The data:
(** The source does not fit: a copy is built aside, swapped in, and
    what the vector held goes with the local. *)
Lemma assign_copy_realloc st this rhs pa xs ca b ys cb :
  this ≠ rhs →
  owns st this pa xs ca → owns st rhs (Ptr b 0) ys cb →
  ca < length ys →
  Forall (λ y, copy_throws y = false) ys →
  let n := length ys in
  let b' := fresh (dom (heap st)) in
  Vector.assign_copy this rhs st
  = Ok () (St (release pa (<[b' := slots_of ys n]> (heap st)))
              (<[this := Vec (RawMem (Ptr b' 0) n) n]> (objs st))
              (trace st ++ [EvNew b' n]
                 ++ transfer_events EvCopyCtor (Ptr b 0) (Ptr b' 0) n
                 ++ destroy_events pa (length xs) ++ release_events pa)).
Proof.
  intros Hne Hthis Hrhs Hlt Hok n b'.
  destruct (owns_inv _ _ _ _ _ Hthis) as (Ho & Hle & Hp & Hp0).
  destruct Hrhs as (Hor & Hler & _ & Hb).
  assert (pa ≠ Ptr b' 0) as Hfresh by by eapply block_at_fresh.
  set (buff := fresh (dom (objs st))).
  assert (objs st !! buff = None) as Hbuff by apply fresh_object.
  assert (buff ≠ this ∧ buff ≠ rhs) as [??] by (split; congruence).
  apply wp_Ok_eq. unfold Vector.assign_copy.
  rewrite decide_True by done. do 2 wp_read.
  rewrite decide_True by done. apply wp_bind.
  eapply wp_run; [by apply (ctor_copy_nonempty _ _ b ys cb); try lia|].
  fold n b' buff. cbn beta iota zeta. apply wp_bind.
  eapply wp_run.
  { apply Swap_objs; vec_simpl;
      [by rewrite lookup_insert_ne|by rewrite lookup_insert_eq]. }
  eapply wp_run.
  { apply (dtor_owned _ buff pa xs ca). split; [|split; [done|]]; vec_simpl.
    - by rewrite lookup_insert_eq.
    - by apply block_at_insert_ne. }
  vec_simpl. split; [done|]. f_equal.
  - solve_map_eq.
  - by rewrite <- !app_assoc.
Qed.

(** The source is shorter: its elements are assigned over the first
    ones and the rest is destroyed. *)
Lemma assign_copy_shrink st this rhs a xs1 xs2 ca pb ys cb :
  this ≠ rhs →
  owns st this (Ptr a 0) (xs1 ++ xs2) ca → owns st rhs pb ys cb →
  pb ≠ Ptr a 0 →
  length xs1 = length ys → 0 < length xs2 →
  Forall (λ y, assign_throws y = false) ys →
  Vector.assign_copy this rhs st
  = Ok () (St (<[a := slots_of ys ca]> (heap st))
              (<[this := Vec (RawMem (Ptr a 0) ca) (length ys)]> (objs st))
              (trace st
                 ++ transfer_events EvCopyAssign pb (Ptr a 0) (length ys)
                 ++ destroy_events (Ptr a (length ys)) (length xs2))).
Proof.
  intros Hne (Ho & Hle & _ & Ha) (Hor & Hler & Hp) Hdis Hlen Hpos Hok.
  unfold slots_of in Ha, Hp. rewrite fmap_app, <- app_assoc in Ha.
  rewrite length_app in Ho, Hle, Ha.
  apply wp_Ok_eq. unfold Vector.assign_copy.
  rewrite decide_True by done. do 2 wp_read.
  rewrite decide_False by lia. do 2 wp_read.
  rewrite decide_True by lia. apply wp_bind, wp_bind.
  eapply wp_run; [by eapply (copy_prefix _ pb ys _ a xs1)|].
  vec_simpl.
  replace (length xs1 + length xs2 - length ys) with (length xs2) by lia.
  eapply wp_run.
  { eapply (destroy_n_block _ a _ _ (Some <$> ys) xs2); vec_simpl.
    - apply lookup_insert_eq.
    - by rewrite length_fmap.
    - lia. }
  vec_simpl. eapply wp_set_size; [done|]. vec_simpl.
  split; [done|]. f_equal.
  - rewrite insert_insert_eq. f_equal. unfold slots_of. f_equal.
    rewrite <- replicate_add. f_equal. lia.
  - by rewrite <- !app_assoc.
Qed.

(** The source is not shorter and fits: its first elements are
    assigned over the existing ones and the others are
    copy-constructed in the free slots. *)
Lemma assign_copy_grow st this rhs pa xs ca pb ys1 ys2 cb :
  this ≠ rhs →
  owns st this pa xs ca → owns st rhs pb (ys1 ++ ys2) cb →
  (∀ a, pa = Ptr a 0 → pb ≠ Ptr a 0) →
  length ys1 = length xs → length (ys1 ++ ys2) ≤ ca →
  Forall (λ y, assign_throws y = false) ys1 →
  Forall (λ y, copy_throws y = false) ys2 →
  Vector.assign_copy this rhs st
  = Ok () (St (update_block pa (slots_of (ys1 ++ ys2) ca) (heap st))
              (<[this := Vec (RawMem pa ca) (length (ys1 ++ ys2))]> (objs st))
              (trace st
                 ++ transfer_events EvCopyAssign pb pa (length ys1)
                 ++ transfer_events EvCopyCtor (pb +ₚ length ys1)
                      (pa +ₚ length ys1) (length ys2))).
Proof.
  intros Hne Hthis Hrhs Hdis Hlen Hfit Hok1 Hok2.
  assert (ptr_diff (pb +ₚ length xs) pb = Some (length xs)) as Hdiff.
  { eapply ptr_diff_owned; [done|]. rewrite length_app. lia. }
  destruct Hrhs as (Hor & Hler & Hp).
  unfold slots_of in Hp. rewrite fmap_app, <- app_assoc in Hp.
  rewrite length_app in Hor, Hler, Hp, Hfit.
  apply wp_Ok_eq. unfold Vector.assign_copy.
  destruct pa as [|a i].
  - apply owns_null in Hthis as Hnull. destruct Hnull as [-> ->].
    destruct ys1; [|done]. destruct ys2; [|cbn in Hfit; lia].
    destruct Hthis as (Ho & _).
    rewrite decide_True by done. do 2 wp_read.
    rewrite decide_False by (cbn; lia). do 2 wp_read.
    rewrite decide_False by (cbn; lia). apply wp_bind, wp_bind.
    unfold copy. cbn [length] in *. rewrite Hdiff. cbn [copy_n].
    apply wp_ret. unfold uninitialized_copy_n. cbn.
    eapply wp_set_size; [done|]. cbn.
    by rewrite app_nil_r.
  - destruct (owns_inv _ _ _ _ _ Hthis) as (Ho & Hle & [-> Ha] & _).
    specialize (Hdis a eq_refl). unfold slots_of in Ha.
    rewrite decide_True by done. do 2 wp_read.
    rewrite decide_False by lia. do 2 wp_read.
    rewrite decide_False by lia. apply wp_bind, wp_bind.
    rewrite <- Hlen.
    eapply wp_run; [by eapply (copy_prefix _ pb ys1 _ a xs)|].
    vec_simpl.
    replace (length ys1 + length ys2 - length ys1) with (length ys2) by lia.
    eapply wp_run.
    { eapply (ucopy_ok _ pb _ (length ys1) (Some <$> ys1) ys2 _
                a (length ys1) (Some <$> ys1) (replicate (ca - (length ys1 + length ys2)) None));
        vec_simpl; try done.
      - by apply block_at_insert_ne.
      - rewrite lookup_insert_eq. do 2 f_equal.
        rewrite <- replicate_add. f_equal. lia.
      - by rewrite length_fmap.
      - by rewrite length_fmap. }
    vec_simpl. eapply wp_set_size; [done|]. vec_simpl.
    split; [done|]. f_equal.
    + rewrite insert_insert_eq. f_equal. unfold slots_of.
      by rewrite fmap_app, length_app, <- app_assoc.
    + by rewrite length_app.
    + by rewrite <- !app_assoc.
Qed.
End assign.

(** ** Computations on the heap alone *)

Create HintDb heap_only.

Section heap_only.
Context {T : Type} {ET : Element T}.

Lemma heap_only_ret {R} (r : R) : heap_only (T:=T) (mret r).
Proof. by intros st. Qed.

Lemma heap_only_bind {A B} (m : M T A) (f : A → M T B) :
  heap_only m → (∀ a, heap_only (f a)) → heap_only (m ≫= f).
Proof.
  intros Hm Hf st. unfold mbind, M_bind. specialize (Hm st).
  destruct (m st) as [a s|s|]; [|done..].
  specialize (Hf a s). destruct (f a s); congruence.
Qed.

Lemma heap_only_throw {R} : heap_only (T:=T) (R:=R) throw.
Proof. by intros st. Qed.

Lemma heap_only_fault {R} : heap_only (T:=T) (R:=R) fault.
Proof. by intros st. Qed.

Lemma heap_only_catch {R} (body handler : M T R) :
  heap_only body → heap_only handler → heap_only (catch body handler).
Proof.
  intros Hb Hh st. unfold catch. specialize (Hb st).
  destruct (body st) as [a s|s|]; [done| |done].
  specialize (Hh s). destruct (handler s); congruence.
Qed.

Lemma heap_only_assert c : heap_only (T:=T) (assert c).
Proof. by destruct c. Qed.

Lemma heap_only_emit e : heap_only (T:=T) (emit e).
Proof. by intros st. Qed.

Lemma heap_only_load p : heap_only (T:=T) (load p).
Proof. intros st. unfold load. by destruct (slot st p) as [[v|]|]. Qed.

Lemma heap_only_expect_raw p : heap_only (T:=T) (expect_raw p).
Proof. intros st. unfold expect_raw. by destruct (slot st p) as [[v|]|]. Qed.

Lemma heap_only_store p o : heap_only (T:=T) (store p o).
Proof.
  intros st. unfold store. destruct p as [|b i]; [done|].
  by destruct (heap st !! b).
Qed.

Lemma heap_only_operator_new n : heap_only (T:=T) (operator_new n).
Proof. by intros st. Qed.

Lemma heap_only_operator_delete p : heap_only (T:=T) (operator_delete p).
Proof.
  intros st. unfold operator_delete. destruct p as [|b [|i]]; [done| |done].
  by destruct (heap st !! b).
Qed.
End heap_only.

Global Hint Resolve heap_only_ret heap_only_bind heap_only_throw
  heap_only_fault heap_only_catch heap_only_assert heap_only_emit
  heap_only_load heap_only_expect_raw heap_only_store
  heap_only_operator_new heap_only_operator_delete : heap_only.

Ltac heap_only_unfold :=
  unfold expect_live, construct_at, value_construct_at, copy_construct_at,
    move_construct_at, copy_assign, move_assign, construct_tmp,
    move_assign_tmp, destroy_tmp, destroy_at, unwinding,
    RawMemory.ctor, RawMemory.dtor, RawMemory.Allocate,
    RawMemory.Deallocate, RawMemory.index, RawMemory.add, ptr_add_int.

Ltac heap_only_solve :=
  heap_only_unfold;
  repeat first
    [ progress eauto with heap_only
    | apply heap_only_bind; [|intros ?]
    | apply heap_only_catch
    | case_match ].

Section heap_only_algorithms.
Context {T : Type} {ET : Element T}.

Lemma heap_only_construct_at p c : heap_only (T:=T) (construct_at p c).
Proof. heap_only_solve. Qed.
Lemma heap_only_value_construct_at p : heap_only (T:=T) (value_construct_at p).
Proof. heap_only_solve. Qed.
Lemma heap_only_copy_construct_at p q : heap_only (T:=T) (copy_construct_at p q).
Proof. heap_only_solve. Qed.
Lemma heap_only_move_construct_at p q : heap_only (T:=T) (move_construct_at p q).
Proof. heap_only_solve. Qed.
Lemma heap_only_copy_assign p q : heap_only (T:=T) (copy_assign p q).
Proof. heap_only_solve. Qed.
Lemma heap_only_move_assign p q : heap_only (T:=T) (move_assign p q).
Proof. heap_only_solve. Qed.
Lemma heap_only_construct_tmp c : heap_only (T:=T) (construct_tmp c).
Proof. heap_only_solve. Qed.
Lemma heap_only_move_assign_tmp p v : heap_only (T:=T) (move_assign_tmp p v).
Proof. heap_only_solve. Qed.
Lemma heap_only_destroy_tmp v : heap_only (T:=T) (destroy_tmp v).
Proof. heap_only_solve. Qed.
Lemma heap_only_destroy_at p : heap_only (T:=T) (destroy_at p).
Proof. heap_only_solve. Qed.
Lemma heap_only_RawMemory_ctor n : heap_only (T:=T) (RawMemory.ctor n).
Proof. heap_only_solve. Qed.
Lemma heap_only_RawMemory_dtor d : heap_only (T:=T) (RawMemory.dtor d).
Proof. heap_only_solve. Qed.
Lemma heap_only_RawMemory_index d i : heap_only (T:=T) (RawMemory.index d i).
Proof. heap_only_solve. Qed.

Local Hint Resolve heap_only_construct_at heap_only_value_construct_at
  heap_only_copy_construct_at heap_only_move_construct_at
  heap_only_copy_assign heap_only_move_assign heap_only_destroy_at
  : heap_only.

Lemma heap_only_destroy_n p n : heap_only (T:=T) (destroy_n p n).
Proof. revert p. induction n; intros p; cbn; heap_only_solve. Qed.

Local Hint Resolve heap_only_destroy_n : heap_only.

Problem statement: Check each line above for the string "EvCopyAssign" and copy every line that has it.

Exercise solution:
                 ++ transfer_events EvCopyAssign pb (Ptr a 0) (length ys)
                 ++ transfer_events EvCopyAssign pb pa (length ys1)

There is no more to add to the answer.